Increase collections by managing your fees and contracts
Fee schedules & contracts help you increase your collections by setting the right fees for your services and managing contracts to verify you're getting paid what you're owed from insurance companies. You can build your standard fee schedule, load insurance contracts for your major payers, set fees during charge entry, identify underpayments during payment posting, and compare and enforce your insurance contracts. By closely managing your fees and contracts, you can increase your collections and eliminate manual audits.
Build Your Standard Fee Schedule
You start by building the standard fee schedule for your practice. Simply select a procedure from the master list of CPT®/HCPCS codes that comes pre-loaded in your database and then enter the fee you want to charge patients and out-of-network insurance companies. You can also set fees for a specific combination of procedure and modifier and/or diagnosis. Your fee schedules can be set for a specific provider and location or multiple providers and locations. You can also set an effective date range for which your fee schedule applies. It's important to note that most providers don't set fees for all procedures in the master list, but rather, set fees on the common procedures and other services provided by their practice.
Load Your Insurance Contracts
Once you've built your standard fee schedule, you'll also want to load in the insurance contracts that set forth the pre-negotiated fees your provider has agreed to accept in joining each insurance network. Most providers focus on their largest payers, such as Medicare, Medicaid, Blue Cross, Blue Shield, Aetna, Cigna, and United Healthcare. Similar to your standard fee schedule, you can also set the billing fees for each procedure code. But you'll also be able to set the allowable amounts that correspond with the pre-negotiated fees under the contract. Your contracts can apply to a specific provider and location or multiple providers and location. You can set an effective date range for which the contract applies. You can also load in the contractual response time required for paper claims and electronic claims, which enables Kareo to automatically alert you when you have not received a response from an insurance company on a claim within the contractually required response time.
Set Fees During Charge Entry
After you've built your standard fee schedule and loaded your insurance contract, Kareo will automatically populate the fees during the charge entry process. If the patient's primary insurance policy is with an insurance company for which you've loaded a corresponding insurance contract, the billing fee from the contract will be used. If you did not load a contract for that insurance company, or if you're billing the patient for self-pay charges, Kareo will automatically populate the fees from your standard fee schedule.
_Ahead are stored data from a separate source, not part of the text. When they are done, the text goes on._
Lemma timely_step delay w w' : prompt_step delay w w' → timely delay w → timely delay w'.
Proof.
  intros [Hs Hp] Hw. destruct Hs as
    [later Hl|Hn|sid Ht|sid Ht Hr'|sid Ht Hr'|sid port mark table dns s4 s6 uid config d Ht Hv Hcl
    |i config k' Ht Hb|i config e k' Ht Hb|i config Ht|sid Ht|sid Ht|sid d Ht Hh|Ht Ha He|Ht Ha He|i last Ht
    |i last st k' Ht Hb|i last st e k' Ht Hb|i last Ht].
  1,2: destruct Hw; split; [done|cbn in *; lia|done].
  all: apply timely_update; [done|done|].
  all: try (intros Hr; right; split_and!; [done|done|by destruct i]).
  all: try (by intros Hr; right).
  - destruct (release_session_clock sid (w_state w)) as [-> ->]. by right.
  - destruct (claim_controller_cases (w_now w) sid (w_state w)) as [[E _]|[[e E] _]]; rewrite E in Hcl; [|done].
    injection Hcl as <-. by left.
  - by left.
  - destruct (release_session_clock sid (w_state w)) as [-> ->]. by right.
  - destruct (heartbeat_cases (w_now w) sid (w_state w)) as [(E & _)|[[e E] _]]; rewrite E in Hh; [|done].
    injection Hh as <-. by left.
  - intros Hr. right. split_and!; [done|done|]. intros _. revert He. unfold expired. rewrite Hr. cbn.
    rewrite Z.ltb_ge. unfold saturating_sub. lia.
  - destruct (disables st (w_kernel w)) as [k2 E2]. congruence.
Qed.

Lemma timely_reachable delay now k w :
  0 ≤ delay → rtc (prompt_step delay) (initial_world now k) w → timely delay w.
Proof.
  intros Hd Hr. eapply (rtc_preserves (prompt_step delay) (timely delay)); [apply timely_step|exact Hr|].
  split; cbn; [|done|done]. unfold WATCH_INTERVAL, HEARTBEAT_INTERVAL_SECS. lia.
Qed.

Lemma prompt_reachable delay now k w :
  rtc (prompt_step delay) (initial_world now k) w → daemon_inv w.
Proof.
  intros Hr. apply (reachable_inv now k). induction Hr as [|x y z [Hs _] _ IH]; [done|by eapply rtc_l].
Qed.

(** The look at the end of the watchdog's sleep. *)
Definition woken (w : DaemonWorld K) : DaemonWorld K :=
  {| w_app := w_app w; w_now := Z.max (w_now w) (w_wake w); w_wake := w_wake w; w_next := w_next w;
     w_tasks := w_tasks w |}.

Lemma woken_step delay w : 0 ≤ delay → timely delay w → prompt_step delay w (woken w).
Proof. intros Hd [Hp _ _]. split; [apply step_time; lia|cbn [woken w_now w_wake]; lia]. Qed.
(* ===== verification/NetdMain.v ===== *)
(** The start of the daemon ([main] of [crates/netd/src/main.rs]): who may run it,
    its socket, the backend it chooses and the state it serves.

    The environment and the outcomes of the system calls are data. *)

From S2P Require Import Prelude Netfilter Netd.

Definition DEFAULT_SOCKET_PATH : string := "/run/myproxy/netd.sock".

Inductive BackendChoice := NftablesChoice | NoopChoice.

Record StartEnv := {
  se_root : bool;                        (** [geteuid() == 0] *)
  se_backend : option string;            (** [MYPROXY_NETD_BACKEND] *)
  se_socket : option string;             (** [MYPROXY_NETD_SOCKET] *)
  se_exists : bool;                      (** something is at the socket's path *)
  se_parent : bool;                      (** the path has a parent directory *)
  se_remove : option string; se_mkdir : option string; se_chmod_dir : option string;
  se_bind : option string; se_chmod : option string
}.

Definition choose_backend (env : StartEnv) : BackendChoice :=
  if bool_decide (se_backend env = Some "netfilter"%stdpp) && se_root env then NftablesChoice else NoopChoice.

Definition socket_path (env : StartEnv) : string := default DEFAULT_SOCKET_PATH (se_socket env).

Definition prepare_socket (env : StartEnv) (path : string) : result Error () :=
  _ ← if se_exists env then context ("failed to remove " +:+ path) (os_fault (se_remove env)) else Ok ();
  if se_parent env then _ ← os_fault (se_mkdir env); os_fault (se_chmod_dir env) else Ok ().

Section Start.
Context `{IpNet}.

(** Up to the accept loop: the socket's path, the backend and the state. *)
Definition daemon_start (env : StartEnv) (now : Z) : result Error (string * BackendChoice * DaemonState) :=
  if negb (se_root env)
  then bail "myproxy-netd must run as root or with equivalent network capabilities" else
  let path := socket_path env in
  _ ← prepare_socket env path;
  _ ← context ("failed to bind " +:+ path) (os_fault (se_bind env));
  _ ← os_fault (se_chmod env);
  Ok (path, choose_backend env, initial_state now).

(** The daemon serves only as root; it then starts with nobody in control and no
    routing, and the kernel is left alone exactly when the environment does not ask
    for netfilter. *)
Lemma daemon_start_spec (env : StartEnv) (now : Z) path backend d :
  daemon_start env now = Ok (path, backend, d) →
  se_root env = true ∧ path = socket_path env ∧ d = initial_state now ∧
  (backend = NftablesChoice ↔ se_backend env = Some "netfilter"%stdpp) ∧
  se_bind env = None ∧ se_chmod env = None.
Proof.
  unfold daemon_start, choose_backend. destruct (se_root env); [|done]. cbn [negb].
  destruct (prepare_socket env (socket_path env)) as [[]|]; [|done].
  destruct (se_bind env); [done|]. destruct (se_chmod env); [done|]. simpl. intros [= <- <- <-].
  case_bool_decide; naive_solver.
Qed.

(** The fallback of [choose_backend] for a daemon that is not root is never taken:
    such a daemon does not start. *)
Lemma unprivileged_daemon_refuses (env : StartEnv) (now : Z) :
  se_root env = false →
  daemon_start env now = bail "myproxy-netd must run as root or with equivalent network capabilities" ∧
  choose_backend env = NoopChoice.
Proof. unfold daemon_start, choose_backend. intros ->. by rewrite andb_false_r. Qed.
End Start.

(** ** The accept loop *)

(** The connections served, each in a task of its own, and the error that ends the
    daemon: the first [accept] that fails. *)
Fixpoint accept_loop (accepts : list (option string)) : nat * option Error :=
  match accepts with
  | [] => (0%nat, None)
  | Some msg :: _ => (0%nat, Some ["accept failed"; msg]%stdpp)
  | None :: accepts => let '(served, e) := accept_loop accepts in (S served, e)
  end.

(** The loop goes on exactly while every [accept] succeeds: one failure, a shortage
    of descriptors included, ends the process with its tasks and its watchdog, and
    nothing then takes down the routing it may have put up. *)
Lemma accept_loop_spec accepts :
  match accept_loop accepts with
  | (served, None) => served = length accepts ∧ Forall (λ a, a = None) accepts
  | (served, Some _) =>
      ∃ msg rest, accepts = repeat None served ++ Some msg :: rest
  end.
Proof.
  induction accepts as [|[msg|] accepts IH]; simpl; [done|by exists msg, accepts|].
  destruct (accept_loop accepts) as [served [e|]].
  - destruct IH as (msg & rest & ->). by exists msg, rest.
  - destruct IH as [-> Hf]. split; [done|by constructor].
Qed.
Identify Underpayments During Payment Posting
Whether you post insurance payments manually using explanation of benefits (EOB) reports or you post insurance payments automatically using electronic remittance advice (ERA) reports, Kareo will automatically compare the allowed and payment amounts reported by the insurance company with the allowed amounts loaded in your insurance contracts. If the insurance company pays an amount different than what's required by the contract, Kareo will automatically alert you to the underpayment so you can immediately appeal the insurance companies erroneous adjudication of the insurance claim.
Use Advanced Reports to Enforce Insurance Contracts
While identifying underpayments one-at-a-time during the payment posting process can be helpful, Kareo also provides the tools you need to periodically (e.g. monthly) audit the payment practices of your insurance companies to appeal underpayments and renegotiate your contracts. Kareo provides advanced contract management reporting that lets you compare the allowed amounts and payments from different insurance companies for the same service. These reports also provide you the information you need to identify routine underpayments so that you can provide a list of insurance claims that have been underpaid for a period of time.
Track RVUs for Productivity Reporting
Under the Resource-Based Relative Value System, Medicare assigns a Relative Value Unit (RVU) to each procedure code in order to estimate the relative complexity of one procedure to another. RVUs were originally created to provide more fairness in how Medicare compensates for different procedure codes. However, many practices now take advantage of the relative value scale as a way of more accurately measuring the productivity of physicians. For more information about RVUs, visit the Wikipedia page on the Resource-Based Relative Value System.
When you build your standard fee schedule in Kareo, you can load in the RVU for each procedure code as set by Medicare. This includes the three components of RVU; the Work, Practice Expense, and Malpractice. Once RVUs are loaded into your standard fee schedule, you can use advanced productivity reporting to compare the relative productivity of providers within your practice in a manner that's independent of the insurance company that was billed.